Durante il periodo aragonese (1396-1502), il maniero subì altre radicali modifiche, presentandosi, sostanzialmente diverso da quello normanno-svevo. Quel carattere di città medioevale dalle altissime torri staccate ha ceduto il posto a un organismo più unito, più basso e più massiccio. Il nucleo centrale del castello, rifatto da Giovanna I, era divenuto un ampio palazzo con grandi finestre, avendo solo elemento di difesa le merlature.

Tutta la parte verso terra era stata invece sostanzialmente trasformata da Alfonso d’Aragona con tre torri, tra le quali le due più robuste, ottagone, dovevano reggere bombarde e mortai per difendere il castello dagli attacchi che soltanto dalla costa di Santa Lucia o dal fortilizio sul Monte Echia potevano temersi.

Nel periodo del Viceregno spagnolo (1503-1707) Castel dell’Ovo subì un impoverimento generale: declassato infatti da reggia a semplice presidio militare, fu dotato di ambienti destinati all’alloggiamento di soldati e prigionieri e al deposito di armi e vettovaglie.

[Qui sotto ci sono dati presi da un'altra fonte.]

Lemma reconnect_alone retries atts s :
  alone (tReconnectLoop pool retries atts) (reconnectLoop pool retries atts) s /\
  (forall atts' s', reconnectLoop pool retries atts s = (Ok (true, atts'), s') -> is_Some (s_conn s')).
Proof.
  revert atts s. induction retries as [|retries IH]; intros atts s; cbn [tReconnectLoop reconnectLoop]; [done|].
  destruct atts as [|att atts]; [done|]. split.
  - alone_bind. intros [= <- <-]. alone_bind. intros [= <- <-]. destruct (s_passphrase _) as [pass|]; [|done].
    destruct (NewPAKESubscriber _ _) as [peer|]; [|apply IH]. alone_bind. intros [= <- <-].
    apply attempt_alone. intros s'. apply IH.
  - intros atts' s'. rewrite bind_modify, bind_gets. destruct (s_passphrase _) as [pass|]; [|done].
    destruct (NewPAKESubscriber _ _) as [peer|]; [|apply IH]. rewrite bind_modify, bind_attempt.
    destruct (SubConnect _ _ _ _ _) as [[[]|] s1] eqn:E1; cbn [fst snd]; [|apply IH]. apply SubConnect_connected in E1.
    rewrite bind_attempt. destruct (SubCompleteHandshake _ _ s1) as [[[]|] s2] eqn:E2; cbn [fst snd]; [|rewrite bind_modify; apply IH].
    pose proof (handshake_connected _ _ _ E1 E2) as H2. rewrite bind_ignore. intros [= _ <-].
    unfold SendSyncRequest. rewrite !bind_gets. eapply encode_connected; [exact H2|apply surjective_pairing].
Qed.

Lemma cipherNow_some s ciph : s_cipher s = Some ciph -> cipherNow s = ciph.
Proof. unfold cipherNow. by intros ->. Qed.

Lemma rekey_alone env s : alone (tRekey env) (subscribeRekey env) s.
Proof.
  unfold tRekey, subscribeRekey. case_match; [done|]. alone_bind. intros [= <- <-].
  destruct (s_cipher s) as [ciph|] eqn:Hc; [|done]. unfold alone, mbind, T_bind. cbn. rewrite (cipherNow_some _ _ Hc).
  destruct (openFrame ciph env) as [salt|]; [|done]. cbn. rewrite (cipherNow_some _ _ Hc).
  destruct (GetKey ciph) as [currKey|]; [|done]. destruct (RatchetKey currKey salt) as [nextKey|]; [|done].
  cbn. unfold updateSection. by rewrite Hc.
Qed.

Lemma deliver_alone n pt s :
  alone (tDeliver pool unmarshal fs_create fs_write n pt) (deliverPayload pool unmarshal fs_create fs_write n pt) s.
Proof.
  unfold tDeliver, deliverPayload. alone_bind. intros [= <- <-]. fold (pushRing n pt s). set (s1 := pushRing n pt s).
  set (d := (fun s => let (v, ack) := deliver unmarshal fs_create fs_write pt (s_view s) in (Ok ack, sub_view v s)) :
    M SubscriberEngine feed_error (option bytes)).
  apply (alone_eq _ (ack ← d; match ack with Some tid => ignore (sendAckFrame pool tid) | None => mret tt end)).
  { unfold mbind, M_bind, gets, d. by destruct (deliver _ _ _ pt (s_view s1)). }
  refine (alone_bind _ _ _ _ _ _ _); [apply alone_step; unfold d; by destruct (deliver _ _ _ pt (s_view s1))|].
  intros [tid|] s2 _; [|done]. apply alone_ignore, send_alone.
Qed.

Lemma data_alone env s :
  alone (tData pool unmarshal fs_create fs_write env) (subscribeData pool unmarshal fs_create fs_write env) s.
Proof.
  unfold tData, subscribeData. case_match; [done|]. alone_bind. intros [= <- <-].
  destruct (s_cipher s) as [ciph|] eqn:Hc; [|done].
  set (n := be_val _). pose proof (cipherNow_some _ _ Hc) as En.
  apply (alone_eq _ (r ← gets (fun s => openFrame (cipherNow s) env);
    match r with
    | Err _ => mret (Some (Err FErrAuth))
    | Ok pt =>
        fresh ← seqSection n;
        if fresh : bool then deliverPayload pool unmarshal fs_create fs_write n (unpadOrKeep pt);; mret None else mret None
    end)).
  { rewrite bind_gets, En. destruct (openFrame ciph env); [|done]. rewrite bind_gets. unfold seqSection, mbind at 1, M_bind.
    by destruct (n <=? s_lastSeqNum s). }
  alone_bind. intros [= <- <-]. rewrite En. destruct (openFrame ciph env) as [pt|]; [|done].
  refine (alone_bind _ _ _ _ _ _ _); [apply alone_step; unfold seqSection; by case_match|]. intros [] s1 _; [|done].
  refine (alone_bind _ _ _ _ _ (deliver_alone _ _ _) _). done.
Qed.

Lemma frame_alone env s :
  alone (tFrame pool unmarshal fs_create fs_write env) (subscribeFrame pool unmarshal fs_create fs_write env) s.
Proof.
  unfold tFrame, subscribeFrame. alone_bind. intros [= <- <-].
  repeat case_match; first [apply rekey_alone|apply data_alone|done].
Qed.

Lemma ensureConn_alone atts s : alone (tEnsureConn pool atts) (ensureConn pool atts) s.
Proof.
  unfold tEnsureConn, ensureConn. alone_bind. intros [= <- <-]. destruct (s_conn s) as [c|]; [done|].
  alone_bind. intros [= <- <-]. destruct (s_closed s); [done|]. destruct (reconnect_alone 10 atts s) as [Ha Hc].
  refine (alone_bind _ _ _ _ _ Ha _). intros [[] atts'] s' E; [|done]. apply Hc in E as [c Hc'].
  unfold alone, mbind, T_bind. cbn. by rewrite Hc'.
Qed.

Lemma ensureConn_connected atts atts' s s' : ensureConn pool atts s = (Ok (Ok atts'), s') -> is_Some (s_conn s').
Proof.
  unfold ensureConn. rewrite bind_gets. destruct (s_conn s) as [c|] eqn:Hc; [intros [= _ <-]; by rewrite Hc|].
  rewrite bind_gets. destruct (s_closed s); [done|]. intros ([[] atts1] & s1 & E1 & E2)%bind_inv; [|done].
  injection E2 as _ <-. by eapply reconnect_alone.
Qed.

Lemma stream_alone_run fuel atts s :
  alone (tSubscribeStream pool unmarshal fs_create fs_write fuel atts) (SubscribeStream pool unmarshal fs_create fs_write fuel atts) s.
Proof.
  revert atts s. induction fuel as [|fuel IH]; intros atts s; cbn [tSubscribeStream SubscribeStream]; [done|].
  refine (alone_bind _ _ _ _ _ (ensureConn_alone _ _) _). intros [atts1|r] s1 E1; [|done]. apply ensureConn_connected in E1.
  refine (alone_bind _ _ _ _ _ (alone_attempt _ _ _ (decodeHeld_alone _ E1)) _). intros [env|e] s2 _.
  - refine (alone_bind _ _ _ _ _ (frame_alone _ _) _). intros [r|] s3 _; [done|apply IH].
  - alone_bind. intros [= <- <-]. destruct (s_closed s2); [done|].
    refine (alone_bind _ _ _ _ _ (proj1 (reconnect_alone _ _ _)) _). intros [[] atts2] s3 _; [apply IH|done].
Qed.
End Alone.

(** ** Every place for [Close]

    [wp p Q s]: whenever [Close] comes, running [p] from [s] ends in [Q] ([None] is a
    panic). *)

Fixpoint wp {A} (p : prog A) (Q : option A -> SubscriberEngine -> Prop) (s : SubscriberEngine) : Prop :=
  match p with
  | Ret a => Q (Some a) s
  | Panic => Q None s
  | Act f k => let go s := wp (k (f s).1) Q (f s).2 in go s /\ go (CloseSubscriber s).2
  end.

Lemma wp_exec {A} (p : prog A) Q s cs : wp p Q s -> Q (exec cs p s).1 (exec cs p s).2.
Proof.
  revert s cs. induction p as [a| |B f k IH]; intros s cs; [done..|]. cbn. intros [H1 H2].
  destruct cs as [|[] cs]; cbn.
  - specialize (IH _ _ [] H1). by destruct (f s).
  - specialize (IH _ _ cs H2). by destruct (f _).
  - specialize (IH _ _ cs H1). by destruct (f s).
Qed.

Lemma wp_mono {A} (p : prog A) (Q R : option A -> SubscriberEngine -> Prop) s :
  wp p Q s -> (forall r s', Q r s' -> R r s') -> wp p R s.
Proof. intros Hp HQ. revert s Hp. induction p as [a| |B f k IH]; intros s; [apply HQ..|]. cbn. intros [H1 H2]. auto. Qed.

Il baluardo di Guglielmo I

Sostituendo un fortilizio di epoca bizantina situato nella parte estrema della pianura, a occidente di Napoli, Guglielmo I il Malo, figlio di Ruggiero II, provvide alla costruzione, nel 1165 circa, di Castel Capuano, così denominato perché era prossimo alla Porta Capuana, alla fine del decumano maggiore.

Il nuovo edificio ebbe la funzione di residenza regale fortificata, sostituendo così Castel dell’Ovo, che venne abitato solo in modo saltuario. I sovrani che seguirono provvidero, fra l’altro, a effettuare le prime opere di bonifica del territorio circostante, che iniziò così ad assumere le caratteristiche idonee alla successiva espansione urbanistica.